As expected, the findings revealed that FA significantly improves bank GF. This means that FA may mobilize green funding by creating new financial and investment channels, such as digital financing. This result is supported by the study of [48]. The study indicated that FinTech helps to ensure GF. According to existing research, FinTech plays a critical role in providing GF by merging big data and artificial intelligence to accelerate the transition to a green economy [49]. Furthermore, the researcher concluded that in the future, FinTech can mobilize GF by easing access to new sources of money and investment [50]. Likewise, the findings revealed that FA has a favorable impact on GI, implying that FA helps substantially to the increased acceptance of green initiatives by banking institutions, thereby assisting them in achieving sustainability [25]. Even though this study is one of the first to examine the link between FA and GI in the context of financial organizations, however, scant evidence on the link between these two variables can be found by the earlier studies of [22,51].
The empirical findings demonstrated that GF and GI have a significant influence on the SP of banking firms, demonstrating that banks may improve their environmental sustainability by investing in green projects and executing green initiatives.

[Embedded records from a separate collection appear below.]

(* ===== verification/AssetStoreTests.v ===== *)
(** * The unit tests of [orbitrelay-asset-local-store]

    [mod tests] of [orbitrelay-asset-local-store/src/lib.rs], on the model: the
    temporary root is the [AssetWorld] of a connection without failing calls. *)

From S2P Require Import Prelude Kernel Sql Http AssetStore LocalAssets TestKit.

Section tests.
#[local] Existing Instances Demo.demo_kernel Demo.demo_laws Demo.demo_assets Demo.demo_asset_laws Demo.asset_eq_dec.
Abbreviation C := (conn AssetWorld afault).
Abbreviation test := (script C).

(** [tempfile::tempdir] *)
Definition root : C := mkConn (AssetStore.mkWorld ∅ ∅ ∅ ∅ ∅) None [].

(** [fn descriptor] *)
Definition descriptor (asset_id : string) (bytes : list Z) : option SourceAssetDescriptor :=
  SourceAssetDescriptor_new (AssetKernel := Demo.demo_assets) asset_id "application/octet-stream"
    (Z.of_nat (length bytes)) (ContentHash_from_bytes (sha256 bytes)) (Some "payload.bin"%string).

(** The methods of the store; [fresh] ids of files are told apart by their
    entry. *)
Definition open : test (result stop EntityId) :=
  act (AssetStore.open_with_queue_capacity 256 "ok" ("root-id" : EntityId)
         (λ entry n, entry +:+ "-" +:+ show_u64 (Z.of_nat n))).
Definition insert (d : SourceAssetDescriptor) (bytes : list Z) : test (result stop AssetInsertOutcome) :=
  act (insert_verified (λ _, "part"%string) (λ n, show_u64 (Z.of_nat n)) d bytes).
Definition get_asset (id : string) : test (result (option AssetCatalogError) (option SourceAssetDescriptor)) :=
  act (AssetStore.get_asset (id : AssetId)).
Definition read_range (id : string) (offset length : Z) : test (result read_stop AssetByteChunk) :=
  range ← expect_some (AssetByteRange_new offset length);
  act (AssetStore.read_range (id : AssetId) range).
(** Writes and removals of a test on the files under the root *)
Definition raw (f : AssetWorld → AssetWorld) : test () := put (λ c, mkConn (f (committed c)) (working c) (plan c)).
Definition on_blobs (f : gmap string file → gmap string file) (w : AssetWorld) : AssetWorld :=
  AssetStore.mkWorld (asset_metadata w) (assets w) (f (blobs w)) (staging w) (quarantine w).

Definition is_inserted (o : AssetInsertOutcome) : bool := match o with Inserted => true | Existing => false end.
(** [AssetByteChunk::is_eof], for the total length [total] *)
Definition is_eof (total : Z) (c : AssetByteChunk) : bool :=
  chunk_offset c + Z.of_nat (length (chunk_bytes c)) =? total.
Definition is_corruption {A} (r : result stop A) : bool :=
  match r with Err (Failed (Corruption _)) => true | _ => false end.

Definition publishes_and_reopens_metadata_bytes_and_ranges : bool := passes (
  let bytes := bytes_of "0123456789" in
  descriptor ← expect_some (descriptor "id" bytes);
  _ ← open ≫= expect;
  inserted ← insert descriptor bytes ≫= expect; assert (is_inserted inserted);;
  found ← get_asset "id" ≫= expect; assert_eq (found : option Demo.asset) (Some descriptor);;
  first ← read_range "id" 2 4 ≫= expect; assert_eq (chunk_bytes first) (bytes_of "2345");;
  _ ← open ≫= expect;
  found ← get_asset "id" ≫= expect; assert_eq (found : option Demo.asset) (Some descriptor);;
  final ← read_range "id" 8 8 ≫= expect;
  assert_eq (chunk_bytes final) (bytes_of "89");; assert (is_eof 10 final)) root.
Example publishes_and_reopens_metadata_bytes_and_ranges_passes : publishes_and_reopens_metadata_bytes_and_ranges = true.
Proof. vm_compute. reflexivity. Qed.

Definition distinguishes_zero_byte_and_missing_assets : bool := passes (
  _ ← open ≫= expect;
  descriptor ← expect_some (descriptor "id" []);
  _ ← insert descriptor [] ≫= expect;
  eof ← read_range "id" 0 1 ≫= expect;
  assert (bool_decide (chunk_bytes eof = []));; assert (is_eof 0 eof);;
  missing ← read_range "other" 0 1;
  assert (match missing with Err (ReadFailed (ReadNotFound _)) => true | _ => false end)) root.
Example distinguishes_zero_byte_and_missing_assets_passes : distinguishes_zero_byte_and_missing_assets = true.
Proof. vm_compute. reflexivity. Qed.

Definition validates_length_hash_and_immutable_conflicts : bool := passes (
  _ ← open ≫= expect;
  let bytes := bytes_of "valid" in
  valid ← expect_some (descriptor "id" bytes);
  wrong_length ← expect_some (SourceAssetDescriptor_new (AssetKernel := Demo.demo_assets) "id"
                   "application/octet-stream" 99 (content_hash valid) (Some "payload.bin"%string));
  r ← insert wrong_length bytes;
  assert (match r with Err (Failed (LengthMismatch _ _ _)) => true | _ => false end);;
  wrong_hash ← expect_some (SourceAssetDescriptor_new (AssetKernel := Demo.demo_assets) "id"
                 "application/octet-stream" (Z.of_nat (length bytes)) (ContentHash_from_bytes (replicate 32 0))
                 (Some "payload.bin"%string));
  r ← insert wrong_hash bytes;
  assert (match r with Err (Failed (HashMismatch _ _ _)) => true | _ => false end);;
  first ← insert valid bytes ≫= expect; assert (is_inserted first);;
  second ← insert valid bytes ≫= expect; assert (negb (is_inserted second));;
  conflict ← expect_some (descriptor "id" (bytes_of "other"));
  r ← insert conflict (bytes_of "other");
  assert (match r with Err (Failed (AssetConflict _)) => true | _ => false end)) root.
Example validates_length_hash_and_immutable_conflicts_passes : validates_length_hash_and_immutable_conflicts = true.
Proof. vm_compute. reflexivity. Qed.

(** The three modes: the blob is removed, truncated, modified. *)
Definition corruptions : list (gmap string file → gmap string file) :=
  [delete "id.blob"%string; <["id.blob"%string := Regular (bytes_of "short")]>;
   <["id.blob"%string := Regular (bytes_of "corruptioN")]>].
Definition published_blob_corruption_fails_reopen : bool :=
  forallb (λ corrupt, passes (
    let bytes := bytes_of "corruption" in
    _ ← open ≫= expect;
    descriptor ← expect_some (descriptor "id" bytes);
    _ ← insert descriptor bytes ≫= expect;
    raw (on_blobs corrupt);;
    r ← open; assert (is_corruption r)) root) corruptions.
Example published_blob_corruption_fails_reopen_passes : published_blob_corruption_fails_reopen = true.
Proof. vm_compute. reflexivity. Qed.

Definition staged_and_orphan_files_are_not_published_on_reopen : bool := passes (
  _ ← open ≫= expect;
  raw (set_staging <["stale.part"%string := Regular (bytes_of "stale")]>);;
  raw (on_blobs <["orphan.blob"%string := Regular (bytes_of "orphan")]>);;
  _ ← open ≫= expect;
  w ← get committed;
  assert (bool_decide (map_to_list (staging w) = []));;
  assert (bool_decide (map_to_list (blobs w) = []));;
  assert (negb (bool_decide (map_to_list (quarantine w) = [])))) root.
Example staged_and_orphan_files_are_not_published_on_reopen_passes :
  staged_and_orphan_files_are_not_published_on_reopen = true.
Proof. vm_compute. reflexivity. Qed.

Definition schema_and_metadata_corruption_fail_safely : bool :=
  passes (
    _ ← open ≫= expect;
    raw (λ w, AssetStore.mkWorld (<["schema_version"%string := "999"%string]> (asset_metadata w)) (assets w) (blobs w)
                (staging w) (quarantine w));;
    r ← open; assert (is_corruption r)) root &&
  passes (
    _ ← open ≫= expect;
    raw (set_assets <["not-an-id"%string :=
           mkRawRow "application/octet-stream" (-1) "not-a-hash" None "../escape" "published"]>);;
    r ← open; assert (is_corruption r)) root.
Example schema_and_metadata_corruption_fail_safely_passes : schema_and_metadata_corruption_fail_safely = true.
Proof. vm_compute. reflexivity. Qed.

(** The adapter lock serializes the two tasks. *)
Definition concurrent_identical_and_conflicting_ingests_are_linearized : bool := passes (
  _ ← open ≫= expect;
  let bytes := bytes_of "same" in
  descriptor ← expect_some (descriptor "id" bytes);
  a ← insert descriptor bytes ≫= expect; b ← insert descriptor bytes ≫= expect;
  assert (existsb is_inserted [a; b]);; assert (existsb (λ o, negb (is_inserted o)) [a; b])) root.
Example concurrent_identical_and_conflicting_ingests_are_linearized_passes :
  concurrent_identical_and_conflicting_ingests_are_linearized = true.
Proof. vm_compute. reflexivity. Qed.

(** Reads do not change the store: the two tasks in either order. *)
Definition concurrent_reads_are_stable : bool := passes (
  _ ← open ≫= expect;
  let bytes := bytes_of "0123456789" in
  descriptor ← expect_some (descriptor "id" bytes);
  _ ← insert descriptor bytes ≫= expect;
  first ← read_range "id" 0 5 ≫= expect; second ← read_range "id" 5 5 ≫= expect;
  assert_eq (chunk_bytes first) (bytes_of "01234");; assert_eq (chunk_bytes second) (bytes_of "56789");;
  second ← read_range "id" 5 5 ≫= expect; first ← read_range "id" 0 5 ≫= expect;
  assert_eq (chunk_bytes first) (bytes_of "01234");; assert_eq (chunk_bytes second) (bytes_of "56789")) root.
Example concurrent_reads_are_stable_passes : concurrent_reads_are_stable = true.
Proof. vm_compute. reflexivity. Qed.

Definition queue_capacity_zero_is_rejected : bool := passes (
  r ← act (AssetStore.open_with_queue_capacity 0 "ok" ("root-id" : EntityId) (λ entry _, entry));
  assert (match r with Err (Failed InvalidQueueCapacity) => true | _ => false end)) root.
Example queue_capacity_zero_is_rejected_passes : queue_capacity_zero_is_rejected = true.
Proof. vm_compute. reflexivity. Qed.

Definition publication_marker_constant_is_stable : bool := bool_decide (PUBLISHED = "published"%string).
Example publication_marker_constant_is_stable_passes : publication_marker_constant_is_stable = true.
Proof. vm_compute. reflexivity. Qed.
End tests.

These findings are consistent with those of earlier studies [5,7,13], which found that GF significantly enhances SP. Likewise, green investment has a significant beneficial influence on an organization’s SP [14]. Furthermore, the literature has confirmed that GI significantly enhances the environmental performance of an organization [8,25]. Therefore, it may be said that GF and GI are necessary for achieving corporate environmental sustainability.
Lastly, the mediation results proved that GI fully mediates the relationship between banking institutions’ FA and SP. This implies that FA has an influence on the banking industry’s SP both directly and indirectly through GI. Additionally, the empirical data revealed that GF serves as a significant mediator between FA and SP, meaning that green activities such as green technology, online banking, green banking, and online customer service are crucial in enhancing the link between FA and SP. To restate, FA enhances GI and GF, which leads to an improvement in the organization’s SP. Because no earlier research has been undertaken on the relationship between FA, GF, and SP, as well as the mediating function of GI and GF in the setting of financial institutions in a developing country like Bangladesh, the current study adds significantly to the existing literature. Furthermore, according to Kraus et al. [8], GI strongly mediates the relationship between CSR and EP. In general, FA, GF, and GI significantly improve SP by reducing carbon emissions, power use, and paper usage, as well as by offering staff members green training. In order to boost their overall SP and contribute to the long-term growth of the nation, bank managers should concentrate on technological developments, green technology, and the support of environmentally friendly initiatives.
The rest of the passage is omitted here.